This briefing document provides a comprehensive analysis of the consolidated legal proceedings (No. 24F-H033-REL-RHG et al.) between John Krahn and other petitioners and the Tonto Forest Estates Homeowners Association (TFE HOA). It synthesizes the arguments, legal interpretations, and the final Administrative Law Judge (ALJ) decision regarding septic system assessments, maintenance responsibilities, and board transparency.

Executive Summary

The litigation involved a series of disputes centered on the interpretation of the association's Covenants, Conditions, and Restrictions (CC&Rs) and Arizona Revised Statutes (A.R.S.). The core conflict stemmed from how the HOA managed and assessed costs for individual septic systems within a community where roughly 10% of the lots remain undeveloped.

In her final decision dated March 4, 2026, ALJ Velva Moses-Thompson issued a mixed ruling. The Petitioners prevailed on the primary issue of septic assessments for empty lots, with the ALJ finding that undeveloped lots without septic systems cannot be charged for septic-related expenses under CC&R 4.32. However, the Respondent (the HOA) was found to be the prevailing party on three other dockets involving component replacement reimbursements, violation notice procedures, and the invocation of insurance coverage in executive sessions.


Detailed Analysis of Key Themes

1. Septic Assessment Equity for Undeveloped Lots

The most significant point of contention was whether the HOA could charge a uniform septic assessment to all lot owners, including those with empty lots.

  • Petitioner Argument: Krahn argued that CC&R 4.32 explicitly ties septic obligations to "after installation" and the "construction of a Dwelling Unit." Since empty lots have no systems to monitor, maintain, or repair, they should not subsidize the systems of developed lots. He characterized these as "limited common expenses" benefiting only a subset of owners.
  • HOA Argument: The HOA contended that septic maintenance is a "common expense" under CC&R 8.1, which requires assessments to be "allocated equally among all lots." They argued that a previous ruling (the "Burns case") forced them into this uniform assessment model to avoid "individualized assessments," which they believed were prohibited.
  • ALJ Finding: The ALJ ruled that CC&R 4.32 only applies to lots with a dwelling unit and an installed sewage treatment system. Consequently, the HOA violated the CC&Rs by imposing septic assessments on empty lots.
2. Categorization of Maintenance: "Repair" vs. "Replacement"
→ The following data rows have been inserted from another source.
(* ===== verification/RunnerTests.v ===== *)
(** * Tests of the crew runner, the orchestrator and the crew routes on the model

    The tests run without a model client, as in the sources: a task answers with
    its description. The world is the toy environment of [TaskExec], whose clock
    stands still; spawned tasks complete in reverse order. *)

From S2P Require Import Prelude.
From S2P Require Import F64.
From S2P Require Import Resource.
From S2P Require Import Core.
From S2P Require Import Kahn.
From S2P Require Import TopoTasks.
From S2P Require Import Scoring.
From S2P Require Import TaskExec.
From S2P Require Import CrewRunner.
From S2P Require Import CrewRunnerProofs.
From S2P Require Import Orchestrator.
From S2P Require Import CrewsRoute.
From S2P Require Import Testing.
From stdpp Require Import base gmap fin_maps strings pretty numbers list.

Local Open Scope test_scope.
Local Open Scope N_scope.
Local Open Scope string_scope.

#[local] Instance degree_iter : HashIter Uuid nat := canonical_iter.
#[local] Instance cost_iter : HashIter Uuid f64 := canonical_iter.

(** ** orchestrator/crew_runner.rs *)

Definition test_agent (key : string) : AgentDefinition :=
  mkAgentDefinition key key "tester" "test things" None None [] "medium" None false false None None None.
Definition test_task (id : Uuid) (desc : string) : Task := Task_new id desc.
(** Tasks with the ids 1, 2, ... *)
Definition test_tasks (descs : list string) : list Task := imap (fun i d => test_task (N.of_nat (S i)) d) descs.
Definition test_spec (ts : list Task) (p : ProcessMode) : CrewSpec :=
  mkCrewSpec 100 "test-crew" [test_agent "agent-a"; test_agent "agent-b"] ts p ∅ "basic".

Definition run_with (rt : Runtime (gmap string string)) (r : CrewRunner) : option (RunOutput (W := gmap string string)) :=
  match run toy_env rt r None ∅ with Returns (Ok out) => Some out | _ => None end.
Definition run_test (ts : list Task) (p : ProcessMode) : option CrewState :=
  out_state <$> run_with lifo_rt (CrewRunner_new (test_spec ts p)).
Definition outputs (st : CrewState) : list string := map output (results st).
Definition completed (st : CrewState) : bool := crew_status st ==? CCompleted.
Definition all_done (st : CrewState) : bool := forallb (fun r => res_status r ==? Completed) (results st).
(** Both outputs are there, in this order. *)
Definition position (st : CrewState) (text : string) : option nat := fst <$> list_find (fun o => o = text) (outputs st).
Definition before (st : CrewState) (x y : string) : bool :=
  match position st x, position st y with Some i, Some j => (i <? j)%nat | _, _ => false end.

Definition test_sequential_execution : bool :=
  let? (Some state) := Some (run_test (test_tasks ["step one"; "step two"; "step three"]) Sequential) in
  completed state && (outputs state ==? ["step one"; "step two"; "step three"]) && all_done state.

Definition test_sequential_empty : bool :=
  let? (Some state) := Some (run_test [] Sequential) in completed state && (outputs state ==? []).

Definition test_parallel_execution : bool :=
  let tasks_ := ["par one"; "par two"; "par three"; "par four"] in
  let? (Some state) := Some (run_test (test_tasks tasks_) (Parallel 2)) in
  completed state && bool_decide (length (results state) = 4%nat) &&
  forallb (fun t => bool_decide (t ∈ outputs state)) tasks_.

Definition test_parallel_single_concurrency : bool :=
  let? (Some state) := Some (run_test (test_tasks ["a"; "b"]) (Parallel 1)) in
  completed state && bool_decide (length (results state) = 2%nat).

Definition test_dag_execution_with_dependencies : bool :=
  let tasks_ := [test_task 1 "task A"; with_dependency (test_task 2 "task B") 1; with_dependency (test_task 3 "task C") 2] in
  let? (Some state) := Some (run_test tasks_ Dag) in
  completed state && bool_decide (length (results state) = 3%nat) &&
  before state "task A" "task B" && before state "task B" "task C".

Definition test_dag_diamond : bool :=
  let tasks_ := [test_task 1 "A"; with_dependency (test_task 2 "B") 1; with_dependency (test_task 3 "C") 1;
                 with_dependency (with_dependency (test_task 4 "D") 2) 3] in
  let? (Some state) := Some (run_test tasks_ Dag) in
  completed state && bool_decide (length (results state) = 4%nat) && before state "A" "B" && before state "A" "C" &&
  before state "B" "D" && before state "C" "D".

Definition test_dag_no_deps_runs_all : bool :=
  let? (Some state) := Some (run_test (test_tasks ["x"; "y"; "z"]) Dag) in
  completed state && bool_decide (length (results state) = 3%nat).

Definition test_topo_sort_detects_cycle : bool :=
  match topological_sort_tasks [with_dependency (test_task 1 "a") 2; with_dependency (test_task 2 "b") 1] with
  | Some r => is_err r
  | None => false
  end.

Definition test_pick_best_agent_empty_roster : bool := is_none (pick_best_agent [] (test_task 1 "something")).
Definition test_pick_best_agent_returns_some : bool :=
  (agent_key <$> pick_best_agent [test_agent "a1"] (test_task 1 "something")) ==? Some "a1".

Definition test_hierarchical_falls_back_to_sequential : bool :=
  let? (Some state) := Some (run_test (test_tasks ["h1"; "h2"]) (Hierarchical 50)) in
  completed state && (outputs state ==? ["h1"; "h2"]).

Definition test_build_system_prompt_no_agent : bool := str_contains "helpful AI assistant" (build_system_prompt None).

Definition test_build_system_prompt_full_agent : bool :=
  let agent := mkAgentDefinition "qa" "QA Lead" "quality assurance" "ensure zero defects" (Some "10 years in QA")
                 (Some "testing") ["selenium"; "pytest"] "medium" None false false None None None in
  let prompt := build_system_prompt (Some agent) in
  forallb (fun s => str_contains s prompt)
    ["QA Lead"; "quality assurance"; "ensure zero defects"; "10 years in QA"; "testing"; "selenium, pytest"].

Definition test_build_system_prompt_minimal_agent : bool :=
  let prompt := build_system_prompt (Some (test_agent "min")) in
  forallb (fun s => str_contains s prompt) ["min"; "tester"; "test things"] &&
  forallb (fun s => negb (str_contains s prompt)) ["Backstory"; "Domain"; "Available tools"].

Definition with_model (m : string) : option AgentDefinition :=
  Some (mkAgentDefinition "a" "a" "tester" "test things" None None [] "medium" (Some m) false false None None None).
Definition with_complexity (c : string) : option AgentDefinition :=
  Some (mkAgentDefinition c c "tester" "test things" None None [] c None false false None None None).

Definition test_select_model_no_agent : bool := select_model None ==? "llama3:70b".
Definition test_select_model_agent_override : bool := select_model (with_model "gpt-4o") ==? "gpt-4o".
Definition test_select_model_strips_provider_prefix : bool :=
  map (fun m => select_model (with_model m))
    ["ollama/llama3.2:1b"; "openai/gpt-4o"; "anthropic/claude-sonnet-4-20250514"]
  ==? ["llama3.2:1b"; "gpt-4o"; "claude-sonnet-4-20250514"].
Definition test_strip_provider_prefix_preserves_unknown : bool :=
  map strip_provider_prefix ["custom/model"; "llama3:70b"] ==? ["custom/model"; "llama3:70b"].
Definition test_select_model_routes_by_complexity : bool :=
  map (fun c => select_model (with_complexity c)) ["low"; "high"] ==? ["llama3:70b"; "llama3:405b"].

Definition test_execute_task_placeholder_when_no_llm : bool :=
  match execute_task toy_env false (test_task 1 "do something") (Some (test_agent "a")) false ∅ with
  | Some (result, _, _) => (res_status result ==? Completed) && (output result ==? "do something")
  | None => false
  end.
The parties disagreed on whether the HOA's reimbursement of a $75 "P-series float" to a member was a "repair" (HOA responsibility) or a "replacement" (owner responsibility).

  • Legal Semantic Dispute: The HOA used a dictionary definition of "repair" that includes "restoring by replacing a part." Krahn argued that any "replacement" of a component, regardless of size, is an owner responsibility under CC&R 4.32.
  • ALJ Finding: The ALJ sided with the HOA, concluding that "replacement" in the context of CC&R 4.32 refers to "major expenditures" or "large-scale system overhauls." Minor part replacements required to restore function fall under the HOA's duty to "repair."
3. Board Governance and the Open Meeting Law

Petitioners challenged the board's decision to invoke Directors and Officers (D&O) insurance coverage during an executive (closed) session rather than an open meeting.

  • Transparency Concerns: Krahn argued that invoking insurance is a "final board action" with significant financial consequences (e.g., premium increases of 750% and 50-fold deductible increases) and must occur in an open forum under A.R.S. § 33-1804.
  • HOA Defense: The HOA argued that the decision was part of "litigation strategy" discussed with legal counsel, which is an enumerated category permitted for closed sessions.
  • ALJ Finding: The ALJ found no violation. Under A.R.S. § 33-1804(A)(2), board meetings may be closed to consider pending or contemplated litigation.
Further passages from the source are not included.